One message to take away from Donald Trump’s presidential victory: Americans don’t want to be ruled. They prefer self-government. The election was not about liberals versus conservatives. Rather it was a contest between Progressivism and the anti-Progressivism of which Trump is the democratic—even the crudely demotic—embodiment.

After Barack Obama took Progressivism’s belief in government by hyper-educated experts purportedly guided only by the public interest to its ugly extreme with his supercilious, know-it-all demeanor, as if the views of those who saw the world differently were beneath contempt, the electorate grew fed up with the politics first molded by Woodrow Wilson and perfected in the New Deal. They didn’t want to be bossed around by the Environmental Protection Agency about what they could do on their own private property....

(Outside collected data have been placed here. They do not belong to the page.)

Lemma without_empty i ids : NoDup ids → i ∈ ids → without i ids = [] → ids = [i].
Proof.
  intros Hnd Hi E. assert (∀ k, k ∈ ids → k = i) as Hall.
  { intros k Hk. destruct (decide (k = i)) as [|Hne]; [done|]. assert (k ∈ without i ids) as Hw by (by apply without_elem). rewrite E in Hw. by apply not_elem_of_nil in Hw. }
  destruct ids as [|x [|y ids]]; [by apply not_elem_of_nil in Hi|f_equal; apply Hall; left|]. exfalso. apply list.NoDup_cons in Hnd as [Hx _]. apply Hx.
  rewrite (Hall x), (Hall y) by set_solver. left.
Qed.

(** An iterator is unlinked; when it was the only one, no marks are left. *)
Lemma unlink_good l f next dead i v : good l f next dead → is_Some (f !! i) → members v = members (observers_ l) → (length v ≤ length (observers_ l))%nat →
  (live_iterators_ l = [i] → None ∉ v) → (live_iterators_ l ≠ [i] → v = observers_ l) → good (unlink (set_observers l v) i) (delete i f) next dead.
Proof.
  intros [Hlive Hlink Hnext Hcomp Hnd Hcount Hsize Hit Hclean] Hi Em Hlen Hone Hmany. assert (i ∈ live_iterators_ l) as Hin by (by apply Hlink).
  split; cbn [observers_ live_iterators_ observers_count_ unlink set_live set_observers]; try done; fold (without i (live_iterators_ l)).
  - apply base.NoDup_ListNoDup, List.NoDup_filter. by apply base.NoDup_ListNoDup.
  - intros k. rewrite without_elem, Hlink, lookup_delete_is_Some. naive_solver.
  - intros k it' Hk. apply lookup_delete_Some in Hk as [_ Hk]. by eapply Hnext.
  - intros E. apply Hone. by apply without_empty.
  - by rewrite Em.
  - by rewrite Em.
  - lia.
  - intros k it' Hk. apply lookup_delete_Some in Hk as [Hne Hk]. destruct (Hit k it' Hk) as [? Hr]. split; [done|]. unfold in_range_iter, clamped_max_index in *. cbn.
    rewrite Hmany; [done|]. intros Ex. assert (k ∈ live_iterators_ l) as Hk' by (apply Hlink; by eexists). rewrite Ex in Hk'. set_solver.
  - intros o Ho. apply Hclean. by rewrite <-members_elem, <-Em, members_elem.
Qed.

Lemma destroy_good l f next dead i it : good l f next dead → is_Some (f !! i) → list_ it = true →
  ∃ l', Iter_destroy checked dead l i it = Ret l' ∧ good l' (delete i f) next dead ∧ kept l l'.
Proof.
  intros Hg Hi Hl. unfold Iter_destroy, IsOnlyRemainingNode. rewrite Hl. cbn [andb].
  assert (i ∈ live_iterators_ l) as Hin by (by apply (good_linked _ _ _ _ Hg)).
  destruct (decide (live_iterators_ l = [i])) as [E|Hne].
  - rewrite E. unfold Compact. rewrite compact_spec by apply Hg. cbn [mbind outcome_bind]. eexists. split; [done|]. split.
    + apply unlink_good; [done|done|apply members_compact| | |done].
      * apply sublist_length. induction (observers_ l) as [|a v IH]; [done|]. cbn. case_match; by constructor.
      * intros _. rewrite list_elem_of_In, List.filter_In. by intros [_ ?].
    + split; [done|]. cbn. split; [intros o; by rewrite <-!members_elem, members_compact|]. rewrite E. cbn. by rewrite Nat.eqb_refl.
  - assert (match live_iterators_ l with [_] => true | _ => false end = false) as ->.
    { destruct (live_iterators_ l) as [|x [|]]; [done| |done]. apply list_elem_of_singleton in Hin as ->. done. }
    cbn [mbind outcome_bind]. eexists. split; [done|]. split; [|by split].
    pose proof (unlink_good l f next dead i (observers_ l) Hg Hi eq_refl ltac:(lia)) as Hu. by destruct l; apply Hu.
Qed.

Lemma assign_good l f next dead i j it other : good l f next dead → f !! i = Some it → f !! j = Some other → i ≠ j →
  ∃ l', Iter_assign checked dead l i it other = Ret (l', other) ∧ good l' (<[i := other]> f) next dead ∧ policy_ l' = policy_ l ∧ observers_ l' = observers_ l ∧ live_iterators_ l' ≠ [].
Proof.
  intros Hg Hi Hj Hne. pose proof Hg as [Hlive Hlink Hnext Hcomp Hnd Hcount Hsize Hit Hclean].
  destruct (Hit i it Hi) as [Hli _]. destruct (Hit j other Hj) as [Hlj Hrj]. assert (i ∈ live_iterators_ l) as Hini by (apply Hlink; by eexists). assert (j ∈ live_iterators_ l) as Hinj by (apply Hlink; by eexists).
  unfold Iter_assign, IsOnlyRemainingNode. rewrite Hli, Hlj. cbn [andb]. assert (match live_iterators_ l with [_] => true | _ => false end = false) as ->.
  { destruct (live_iterators_ l) as [|x [|]]; [done| |done]. set_solver. }
  cbn [mbind outcome_bind]. eexists. split; [done|]. split; [|split; [done|split; [done|cbn; intros E; by apply app_eq_nil in E as [_ ?]]]].
  split; cbn [observers_ live_iterators_ observers_count_ link unlink set_live]; try done; fold (without i (live_iterators_ l)).
  - apply list.NoDup_app. split; [apply base.NoDup_ListNoDup, List.NoDup_filter; by apply base.NoDup_ListNoDup|]. split; [|by apply NoDup_singleton].
    intros k Hk. rewrite list_elem_of_singleton. intros ->. by apply without_elem in Hk as [? _].
  - intros k. rewrite elem_of_app, list_elem_of_singleton, without_elem, Hlink, lookup_insert_is_Some'. destruct (decide (k = i)) as [->|]; naive_solver.
  - intros k it' Hk. destruct (decide (k = i)) as [->|]; [by eapply Hnext|]. rewrite lookup_insert_ne in Hk by done. by eapply Hnext.
  - intros E. by apply app_eq_nil in E as [_ ?].
  - intros k it' Hk. destruct (decide (k = i)) as [->|]; [rewrite lookup_insert_eq in Hk; by simplify_eq|]. rewrite lookup_insert_ne in Hk by done. by eapply Hit.
Qed.

(** ** What a step can be *)

Definition first_max (l : ObserverList) : Z := match policy_ l with ALL => 2 ^ size_bits - 1 | EXISTING_ONLY => Z.of_nat (length (observers_ l)) end.

(** Where the loop of an iterator looks next: a new one at the first entry, an
    old one past the entry it is at; and the end of its range. *)
Definition looks_from (m : machine) (i : nat) (start max : Z) (next' : nat) : Prop :=
  (i = next_iter m ∧ next' = S (next_iter m) ∧ start = 0 ∧ max = first_max (the_list m)) ∨
  (∃ it, iters m !! i = Some it ∧ start = index_ it + 1 ∧ max = max_index_ it ∧ next' = next_iter m).

Definition all_marked (v : list adapter) (from to : Z) : Prop := ∀ k, from ≤ k < to → v !! Z.to_nat k = Some None.

Inductive effect (m : machine) : machine → Prop :=
| eff_quiet m' : the_list m' = the_list m → alive m' = alive m → iters m' = iters m → next_iter m' = next_iter m → log m' = log m → effect m m'
| eff_list e l' : alive m = true → policy_ l' = policy_ (the_list m) →
    (∀ o, e = Added o → observers_ l' = observers_ (the_list m) ++ [Some o]) →
    (∀ o, e = Removed o → (∀ p, Some p ∈ observers_ l' ↔ p ≠ o ∧ Some p ∈ observers_ (the_list m)) ∧ ∀ p, p ≠ o → stays (the_list m) l' p) →
    (e = Cleared → ∀ p, Some p ∉ observers_ l') → (live_iterators_ (the_list m) ≠ [] → (length (observers_ (the_list m)) ≤ length (observers_ l'))%nat) →
    match e with Added _ | Removed _ | Cleared => True | _ => False end →
    effect m (note (set_list m l') e)
| eff_visit i it o start max l' next' : alive m = true → looks_from m i start max next' → observers_ l' = observers_ (the_list m) → policy_ l' = policy_ (the_list m) →
    start ≤ index_ it → max_index_ it = max → all_marked (observers_ l') start (index_ it) → observers_ l' !! Z.to_nat (index_ it) = Some (Some o) → index_ it < max →
    effect m (mkMachine l' true (<[i := it]> (iters m)) next' (dead m) (log m ++ [Visited i o]))
| eff_finish i start max l' next' : alive m = true → looks_from m i start max next' → kept (the_list m) l' →
    all_marked (observers_ (the_list m)) start (Z.min max (Z.of_nat (length (observers_ (the_list m))))) →
    effect m (mkMachine l' true (delete i (iters m)) next' (dead m) (log m ++ [Finished i]))
| eff_leave i l' : alive m = true → kept (the_list m) l' → effect m (mkMachine l' true (delete i (iters m)) (next_iter m) (dead m) (log m))
| eff_copy i it l' : alive m = true → iters m !! i = Some it → observers_ l' = observers_ (the_list m) → policy_ l' = policy_ (the_list m) →
    effect m (mkMachine l' true (<[next_iter m := it]> (iters m)) (S (next_iter m)) (dead m) (log m))
| eff_assign i it l' : alive m = true → observers_ l' = observers_ (the_list m) → policy_ l' = policy_ (the_list m) → is_Some (iters m !! i) →
    effect m (mkMachine l' true (<[i := it]> (iters m)) (next_iter m) (dead m) (log m ++ [Assigned i]))
| eff_dead m' l : alive m' = false → log m' = log m ++ l → (∀ i o, Visited i o ∉ l) → (∀ i, i ∈ dom (iters m') → (i < next_iter m')%nat ∨ alive m = false) → (next_iter m ≤ next_iter m')%nat →
    (alive m = true → ListDestroyed ∈ l) → effect m m'.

Trump voters didn’t like regulatory agencies that can make rules like legislators, can demand documents without a judge’s subpoena, can enter and search a business’s premises without a warrant to look for infractions of its rules, can charge an individual or company of wrongdoing without a grand jury indictment and adjudicate the guilt and exact the punishment without a jury....

Citizens grew apprehensive when elected officials around the country proposed outlawing climate denial, as if the First Amendment were not absolute and foundational to American liberty. They found the idea of “hate crimes” troubling...

Government as nothing but the exercise of raw, lawless power: that’s what many Trump voters saw as the program of scandal-scarred Hillary Clinton, who they judged had disregarded the laws....

...Let’s hope that he delivers even a part of the self-reliant constitutional liberty they crave.


Personally I have no hope that he will.